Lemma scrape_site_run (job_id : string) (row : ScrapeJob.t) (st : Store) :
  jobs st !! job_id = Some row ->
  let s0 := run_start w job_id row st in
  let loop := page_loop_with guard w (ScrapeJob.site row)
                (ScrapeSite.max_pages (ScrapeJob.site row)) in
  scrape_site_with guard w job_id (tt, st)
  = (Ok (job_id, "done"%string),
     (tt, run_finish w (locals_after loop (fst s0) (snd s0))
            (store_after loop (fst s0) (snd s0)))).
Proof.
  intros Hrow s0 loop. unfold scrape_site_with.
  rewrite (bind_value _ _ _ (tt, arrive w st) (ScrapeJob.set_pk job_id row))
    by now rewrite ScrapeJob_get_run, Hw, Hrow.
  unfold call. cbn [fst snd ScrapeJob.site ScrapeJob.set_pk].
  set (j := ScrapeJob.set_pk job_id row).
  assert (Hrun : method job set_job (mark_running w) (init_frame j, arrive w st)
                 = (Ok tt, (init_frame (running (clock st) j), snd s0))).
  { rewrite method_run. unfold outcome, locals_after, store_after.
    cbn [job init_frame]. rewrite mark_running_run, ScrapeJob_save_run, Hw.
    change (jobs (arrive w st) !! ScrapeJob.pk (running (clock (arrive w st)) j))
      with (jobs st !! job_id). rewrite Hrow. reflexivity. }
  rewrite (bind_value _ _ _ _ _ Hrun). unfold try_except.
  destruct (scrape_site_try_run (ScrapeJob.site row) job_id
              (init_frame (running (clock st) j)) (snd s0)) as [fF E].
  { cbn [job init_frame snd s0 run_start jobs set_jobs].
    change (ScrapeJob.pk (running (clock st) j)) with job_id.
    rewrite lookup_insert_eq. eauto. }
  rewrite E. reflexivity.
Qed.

* * *

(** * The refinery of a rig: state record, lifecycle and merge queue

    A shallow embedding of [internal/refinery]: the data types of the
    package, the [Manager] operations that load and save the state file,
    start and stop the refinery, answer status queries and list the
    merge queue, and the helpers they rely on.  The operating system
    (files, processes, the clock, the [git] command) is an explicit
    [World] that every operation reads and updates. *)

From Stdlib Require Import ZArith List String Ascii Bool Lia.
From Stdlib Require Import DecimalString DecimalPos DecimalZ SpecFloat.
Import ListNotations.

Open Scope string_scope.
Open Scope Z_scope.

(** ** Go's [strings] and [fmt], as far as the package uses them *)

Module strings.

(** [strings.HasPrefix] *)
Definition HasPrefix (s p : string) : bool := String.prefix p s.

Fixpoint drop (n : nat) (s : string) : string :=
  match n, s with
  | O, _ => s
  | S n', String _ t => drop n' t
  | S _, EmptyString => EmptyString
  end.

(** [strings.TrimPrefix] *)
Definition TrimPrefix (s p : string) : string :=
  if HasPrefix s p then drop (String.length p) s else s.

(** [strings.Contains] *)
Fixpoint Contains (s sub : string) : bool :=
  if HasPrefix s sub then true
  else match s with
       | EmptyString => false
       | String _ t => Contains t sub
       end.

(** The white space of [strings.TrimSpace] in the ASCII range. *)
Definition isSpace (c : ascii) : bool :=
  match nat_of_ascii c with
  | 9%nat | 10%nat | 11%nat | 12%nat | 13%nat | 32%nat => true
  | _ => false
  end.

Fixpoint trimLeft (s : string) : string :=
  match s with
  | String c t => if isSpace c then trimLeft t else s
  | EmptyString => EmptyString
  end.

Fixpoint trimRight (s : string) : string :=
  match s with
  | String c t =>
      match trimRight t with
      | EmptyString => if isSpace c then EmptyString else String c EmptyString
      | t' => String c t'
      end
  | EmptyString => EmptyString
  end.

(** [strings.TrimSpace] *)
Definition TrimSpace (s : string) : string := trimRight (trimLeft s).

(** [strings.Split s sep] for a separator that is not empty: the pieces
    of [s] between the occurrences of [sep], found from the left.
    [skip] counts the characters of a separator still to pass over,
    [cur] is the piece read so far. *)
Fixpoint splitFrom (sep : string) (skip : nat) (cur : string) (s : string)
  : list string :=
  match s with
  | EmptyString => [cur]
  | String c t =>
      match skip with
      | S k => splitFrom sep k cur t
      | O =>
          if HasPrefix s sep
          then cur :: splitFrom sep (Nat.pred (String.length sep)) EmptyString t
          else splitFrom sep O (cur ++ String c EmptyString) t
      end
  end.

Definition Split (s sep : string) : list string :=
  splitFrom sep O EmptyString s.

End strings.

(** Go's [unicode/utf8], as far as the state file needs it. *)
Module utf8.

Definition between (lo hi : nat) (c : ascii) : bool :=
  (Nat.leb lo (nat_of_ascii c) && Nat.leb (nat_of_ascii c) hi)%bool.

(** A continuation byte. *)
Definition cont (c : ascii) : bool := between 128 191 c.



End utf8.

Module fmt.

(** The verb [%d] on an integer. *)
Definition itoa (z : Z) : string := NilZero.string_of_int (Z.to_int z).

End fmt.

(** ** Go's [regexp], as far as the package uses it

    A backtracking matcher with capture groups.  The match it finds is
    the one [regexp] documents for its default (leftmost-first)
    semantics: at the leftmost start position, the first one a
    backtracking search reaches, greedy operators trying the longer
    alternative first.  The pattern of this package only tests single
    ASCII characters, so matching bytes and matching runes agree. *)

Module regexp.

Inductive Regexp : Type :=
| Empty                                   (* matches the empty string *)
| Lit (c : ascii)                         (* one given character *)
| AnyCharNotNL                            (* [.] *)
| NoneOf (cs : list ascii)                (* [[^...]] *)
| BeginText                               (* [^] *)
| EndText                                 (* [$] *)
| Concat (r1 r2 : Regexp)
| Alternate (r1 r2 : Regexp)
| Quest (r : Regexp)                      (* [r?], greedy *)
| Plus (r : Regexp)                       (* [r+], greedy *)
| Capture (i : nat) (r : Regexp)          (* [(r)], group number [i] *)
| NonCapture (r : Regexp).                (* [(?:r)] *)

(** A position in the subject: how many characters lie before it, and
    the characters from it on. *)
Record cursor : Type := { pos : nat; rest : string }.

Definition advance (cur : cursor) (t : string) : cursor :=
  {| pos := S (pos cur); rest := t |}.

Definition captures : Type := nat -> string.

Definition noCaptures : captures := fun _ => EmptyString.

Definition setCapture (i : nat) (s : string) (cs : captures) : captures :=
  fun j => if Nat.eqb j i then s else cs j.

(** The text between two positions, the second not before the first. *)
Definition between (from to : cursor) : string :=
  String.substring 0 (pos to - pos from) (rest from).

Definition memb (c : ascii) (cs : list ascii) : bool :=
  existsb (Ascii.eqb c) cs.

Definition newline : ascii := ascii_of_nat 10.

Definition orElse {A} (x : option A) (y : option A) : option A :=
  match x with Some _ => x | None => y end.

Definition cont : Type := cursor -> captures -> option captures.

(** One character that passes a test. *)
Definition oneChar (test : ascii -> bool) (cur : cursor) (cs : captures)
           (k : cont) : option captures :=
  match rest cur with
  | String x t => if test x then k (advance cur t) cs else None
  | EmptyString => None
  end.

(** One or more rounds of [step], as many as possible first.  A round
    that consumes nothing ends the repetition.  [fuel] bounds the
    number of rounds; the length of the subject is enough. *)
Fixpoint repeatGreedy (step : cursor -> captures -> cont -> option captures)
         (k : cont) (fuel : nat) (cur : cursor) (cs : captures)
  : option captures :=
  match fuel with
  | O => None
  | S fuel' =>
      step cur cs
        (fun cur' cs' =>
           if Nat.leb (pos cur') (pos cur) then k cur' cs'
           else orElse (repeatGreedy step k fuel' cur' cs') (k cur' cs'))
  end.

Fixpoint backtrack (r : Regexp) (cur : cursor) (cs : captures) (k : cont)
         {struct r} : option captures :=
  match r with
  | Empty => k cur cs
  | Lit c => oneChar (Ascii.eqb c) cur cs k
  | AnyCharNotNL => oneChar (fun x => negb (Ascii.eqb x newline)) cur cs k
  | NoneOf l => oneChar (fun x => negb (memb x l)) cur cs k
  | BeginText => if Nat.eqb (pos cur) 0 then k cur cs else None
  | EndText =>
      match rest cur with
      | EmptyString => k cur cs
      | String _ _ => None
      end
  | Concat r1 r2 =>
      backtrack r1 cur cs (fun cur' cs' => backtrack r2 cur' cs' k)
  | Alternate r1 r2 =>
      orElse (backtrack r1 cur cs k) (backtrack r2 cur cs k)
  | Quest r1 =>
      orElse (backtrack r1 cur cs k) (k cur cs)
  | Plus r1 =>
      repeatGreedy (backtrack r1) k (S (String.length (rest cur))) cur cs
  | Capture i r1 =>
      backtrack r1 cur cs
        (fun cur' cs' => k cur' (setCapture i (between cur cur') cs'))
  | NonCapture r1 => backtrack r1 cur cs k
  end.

* * *

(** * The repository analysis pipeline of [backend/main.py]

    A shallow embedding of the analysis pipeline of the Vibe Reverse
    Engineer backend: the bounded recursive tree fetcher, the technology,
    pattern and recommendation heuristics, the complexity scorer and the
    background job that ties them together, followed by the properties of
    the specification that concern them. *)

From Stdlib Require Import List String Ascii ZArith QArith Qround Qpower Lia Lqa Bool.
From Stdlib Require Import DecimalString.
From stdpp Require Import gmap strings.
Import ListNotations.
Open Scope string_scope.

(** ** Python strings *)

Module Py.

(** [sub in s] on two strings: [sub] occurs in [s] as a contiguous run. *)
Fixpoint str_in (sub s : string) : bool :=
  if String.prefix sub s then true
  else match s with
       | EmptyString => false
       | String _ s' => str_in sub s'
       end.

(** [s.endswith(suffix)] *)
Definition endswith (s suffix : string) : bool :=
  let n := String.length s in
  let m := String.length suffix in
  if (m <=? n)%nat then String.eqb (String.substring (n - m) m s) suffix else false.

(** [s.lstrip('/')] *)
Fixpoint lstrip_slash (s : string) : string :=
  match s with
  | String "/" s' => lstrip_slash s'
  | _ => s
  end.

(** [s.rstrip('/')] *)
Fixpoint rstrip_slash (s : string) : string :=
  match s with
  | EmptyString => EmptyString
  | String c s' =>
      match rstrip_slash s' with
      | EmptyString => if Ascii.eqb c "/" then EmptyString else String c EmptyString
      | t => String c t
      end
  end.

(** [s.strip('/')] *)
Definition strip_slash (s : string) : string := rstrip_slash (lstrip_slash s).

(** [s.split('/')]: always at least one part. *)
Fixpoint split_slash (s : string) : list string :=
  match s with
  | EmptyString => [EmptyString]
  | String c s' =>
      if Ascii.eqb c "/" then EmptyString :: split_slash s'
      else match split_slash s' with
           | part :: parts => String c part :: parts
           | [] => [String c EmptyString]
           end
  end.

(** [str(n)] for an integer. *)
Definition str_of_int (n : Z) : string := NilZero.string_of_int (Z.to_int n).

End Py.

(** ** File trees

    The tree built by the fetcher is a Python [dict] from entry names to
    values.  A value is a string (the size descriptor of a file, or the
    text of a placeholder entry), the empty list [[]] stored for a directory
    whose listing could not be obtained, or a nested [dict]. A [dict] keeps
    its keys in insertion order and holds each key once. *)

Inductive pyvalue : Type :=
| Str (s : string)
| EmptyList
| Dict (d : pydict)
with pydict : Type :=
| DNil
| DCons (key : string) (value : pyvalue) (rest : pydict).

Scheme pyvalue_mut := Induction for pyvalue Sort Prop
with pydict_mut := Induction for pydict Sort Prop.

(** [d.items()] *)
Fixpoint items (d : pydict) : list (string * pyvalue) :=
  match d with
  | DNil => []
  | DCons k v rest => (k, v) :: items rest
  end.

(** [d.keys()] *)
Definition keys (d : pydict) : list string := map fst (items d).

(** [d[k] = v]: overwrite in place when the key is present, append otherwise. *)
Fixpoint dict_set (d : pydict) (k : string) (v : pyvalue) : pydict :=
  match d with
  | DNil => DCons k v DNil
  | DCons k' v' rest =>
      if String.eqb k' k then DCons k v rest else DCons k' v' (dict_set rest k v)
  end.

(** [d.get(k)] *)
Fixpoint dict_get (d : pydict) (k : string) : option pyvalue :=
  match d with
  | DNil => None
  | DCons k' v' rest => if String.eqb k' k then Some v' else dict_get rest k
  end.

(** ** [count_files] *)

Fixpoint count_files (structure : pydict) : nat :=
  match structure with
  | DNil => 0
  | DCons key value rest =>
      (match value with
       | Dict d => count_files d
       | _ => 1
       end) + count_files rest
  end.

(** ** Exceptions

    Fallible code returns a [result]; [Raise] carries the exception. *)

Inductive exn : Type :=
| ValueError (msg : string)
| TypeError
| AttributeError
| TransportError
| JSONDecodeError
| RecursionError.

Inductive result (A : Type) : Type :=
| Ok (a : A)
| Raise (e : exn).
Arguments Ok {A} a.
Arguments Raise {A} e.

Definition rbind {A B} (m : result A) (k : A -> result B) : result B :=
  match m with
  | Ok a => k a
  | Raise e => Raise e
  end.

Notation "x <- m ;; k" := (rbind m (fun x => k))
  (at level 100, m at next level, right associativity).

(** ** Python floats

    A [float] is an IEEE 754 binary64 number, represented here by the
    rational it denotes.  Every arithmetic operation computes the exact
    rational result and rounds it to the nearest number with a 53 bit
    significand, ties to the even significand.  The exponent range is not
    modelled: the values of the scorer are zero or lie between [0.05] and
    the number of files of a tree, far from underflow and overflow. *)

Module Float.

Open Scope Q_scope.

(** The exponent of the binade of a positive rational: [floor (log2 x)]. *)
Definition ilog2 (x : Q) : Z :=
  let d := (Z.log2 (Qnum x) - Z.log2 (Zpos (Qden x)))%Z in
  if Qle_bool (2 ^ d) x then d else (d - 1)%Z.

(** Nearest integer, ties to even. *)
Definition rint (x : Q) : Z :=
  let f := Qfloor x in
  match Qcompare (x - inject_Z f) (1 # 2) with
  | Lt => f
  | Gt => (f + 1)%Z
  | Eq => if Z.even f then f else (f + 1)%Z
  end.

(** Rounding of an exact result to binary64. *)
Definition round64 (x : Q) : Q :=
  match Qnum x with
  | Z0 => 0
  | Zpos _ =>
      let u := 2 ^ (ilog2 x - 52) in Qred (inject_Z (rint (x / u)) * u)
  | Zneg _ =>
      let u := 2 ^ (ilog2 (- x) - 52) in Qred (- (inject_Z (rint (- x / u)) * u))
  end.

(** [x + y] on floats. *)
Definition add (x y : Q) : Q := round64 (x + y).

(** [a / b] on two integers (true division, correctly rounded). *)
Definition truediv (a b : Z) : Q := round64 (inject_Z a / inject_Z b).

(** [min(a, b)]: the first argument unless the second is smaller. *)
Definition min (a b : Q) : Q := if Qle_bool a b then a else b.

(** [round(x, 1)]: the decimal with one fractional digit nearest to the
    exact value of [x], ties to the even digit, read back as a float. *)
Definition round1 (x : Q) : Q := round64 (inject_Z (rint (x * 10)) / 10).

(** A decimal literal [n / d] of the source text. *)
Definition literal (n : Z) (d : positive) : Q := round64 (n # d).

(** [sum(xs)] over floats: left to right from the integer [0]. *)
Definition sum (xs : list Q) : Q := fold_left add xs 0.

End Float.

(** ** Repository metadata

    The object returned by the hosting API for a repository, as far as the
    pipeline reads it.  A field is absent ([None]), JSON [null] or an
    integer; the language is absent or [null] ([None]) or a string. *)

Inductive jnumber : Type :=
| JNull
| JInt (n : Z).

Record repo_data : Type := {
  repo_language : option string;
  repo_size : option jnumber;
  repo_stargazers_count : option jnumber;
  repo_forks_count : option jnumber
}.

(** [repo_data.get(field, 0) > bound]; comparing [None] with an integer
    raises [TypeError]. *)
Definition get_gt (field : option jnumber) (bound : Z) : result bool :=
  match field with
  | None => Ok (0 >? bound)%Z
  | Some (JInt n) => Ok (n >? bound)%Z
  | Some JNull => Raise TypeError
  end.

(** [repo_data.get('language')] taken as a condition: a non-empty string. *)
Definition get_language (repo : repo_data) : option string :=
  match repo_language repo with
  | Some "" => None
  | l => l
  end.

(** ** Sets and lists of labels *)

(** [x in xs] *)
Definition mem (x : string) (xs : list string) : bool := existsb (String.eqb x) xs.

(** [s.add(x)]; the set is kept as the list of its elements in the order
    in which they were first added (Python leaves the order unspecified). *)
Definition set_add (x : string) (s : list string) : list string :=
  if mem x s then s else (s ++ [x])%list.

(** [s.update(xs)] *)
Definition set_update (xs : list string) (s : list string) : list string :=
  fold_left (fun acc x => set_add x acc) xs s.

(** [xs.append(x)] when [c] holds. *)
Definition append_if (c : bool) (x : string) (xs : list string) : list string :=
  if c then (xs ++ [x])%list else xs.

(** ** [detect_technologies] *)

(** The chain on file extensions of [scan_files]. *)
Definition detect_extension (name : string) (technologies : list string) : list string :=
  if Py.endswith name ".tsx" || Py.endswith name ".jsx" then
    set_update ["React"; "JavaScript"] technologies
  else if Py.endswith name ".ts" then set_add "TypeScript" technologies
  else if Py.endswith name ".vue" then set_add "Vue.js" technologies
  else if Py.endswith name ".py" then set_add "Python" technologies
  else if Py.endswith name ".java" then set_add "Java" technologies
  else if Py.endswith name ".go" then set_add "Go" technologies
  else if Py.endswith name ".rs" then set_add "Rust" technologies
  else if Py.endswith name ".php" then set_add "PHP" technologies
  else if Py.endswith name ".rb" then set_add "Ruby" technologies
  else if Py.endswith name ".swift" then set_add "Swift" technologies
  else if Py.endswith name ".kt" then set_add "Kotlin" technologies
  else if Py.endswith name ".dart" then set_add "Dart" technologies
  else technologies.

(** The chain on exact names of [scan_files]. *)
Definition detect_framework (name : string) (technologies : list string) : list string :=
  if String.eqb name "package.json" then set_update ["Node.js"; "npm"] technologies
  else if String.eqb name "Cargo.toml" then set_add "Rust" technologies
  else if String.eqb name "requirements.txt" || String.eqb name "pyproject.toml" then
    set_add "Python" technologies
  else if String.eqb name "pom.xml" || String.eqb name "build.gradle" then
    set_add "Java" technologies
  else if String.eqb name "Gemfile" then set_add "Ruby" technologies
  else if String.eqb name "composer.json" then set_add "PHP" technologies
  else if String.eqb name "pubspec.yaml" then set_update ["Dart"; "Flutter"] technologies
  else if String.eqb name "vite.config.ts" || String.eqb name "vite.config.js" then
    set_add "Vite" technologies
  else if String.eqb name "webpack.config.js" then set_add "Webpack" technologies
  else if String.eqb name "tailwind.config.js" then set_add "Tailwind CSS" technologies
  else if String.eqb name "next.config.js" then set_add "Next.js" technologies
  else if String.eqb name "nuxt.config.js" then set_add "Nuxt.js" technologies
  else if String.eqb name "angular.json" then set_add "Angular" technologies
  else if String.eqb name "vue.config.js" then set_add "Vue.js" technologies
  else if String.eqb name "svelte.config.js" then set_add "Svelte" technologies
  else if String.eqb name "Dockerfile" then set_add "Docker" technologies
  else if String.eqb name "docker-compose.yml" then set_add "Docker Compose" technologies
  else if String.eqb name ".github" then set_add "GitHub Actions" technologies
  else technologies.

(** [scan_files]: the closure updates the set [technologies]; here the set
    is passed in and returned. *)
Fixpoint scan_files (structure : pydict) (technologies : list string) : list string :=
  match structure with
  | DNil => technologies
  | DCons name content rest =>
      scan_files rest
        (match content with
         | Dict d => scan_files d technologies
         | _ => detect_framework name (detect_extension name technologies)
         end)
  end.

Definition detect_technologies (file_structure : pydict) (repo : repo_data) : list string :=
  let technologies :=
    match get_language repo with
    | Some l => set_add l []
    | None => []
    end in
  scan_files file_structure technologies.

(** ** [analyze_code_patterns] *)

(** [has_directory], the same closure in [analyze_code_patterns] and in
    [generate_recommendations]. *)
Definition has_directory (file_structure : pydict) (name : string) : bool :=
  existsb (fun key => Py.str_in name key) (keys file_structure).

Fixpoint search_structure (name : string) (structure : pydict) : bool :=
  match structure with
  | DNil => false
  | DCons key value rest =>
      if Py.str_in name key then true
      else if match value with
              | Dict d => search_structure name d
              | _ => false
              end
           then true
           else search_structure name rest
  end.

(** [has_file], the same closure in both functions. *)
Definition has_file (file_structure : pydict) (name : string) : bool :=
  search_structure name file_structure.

▶ _Activity_
From the entries above, return each line with the word "content" in it.

▶ _Task result_
  | DCons name content rest =>
        (match content with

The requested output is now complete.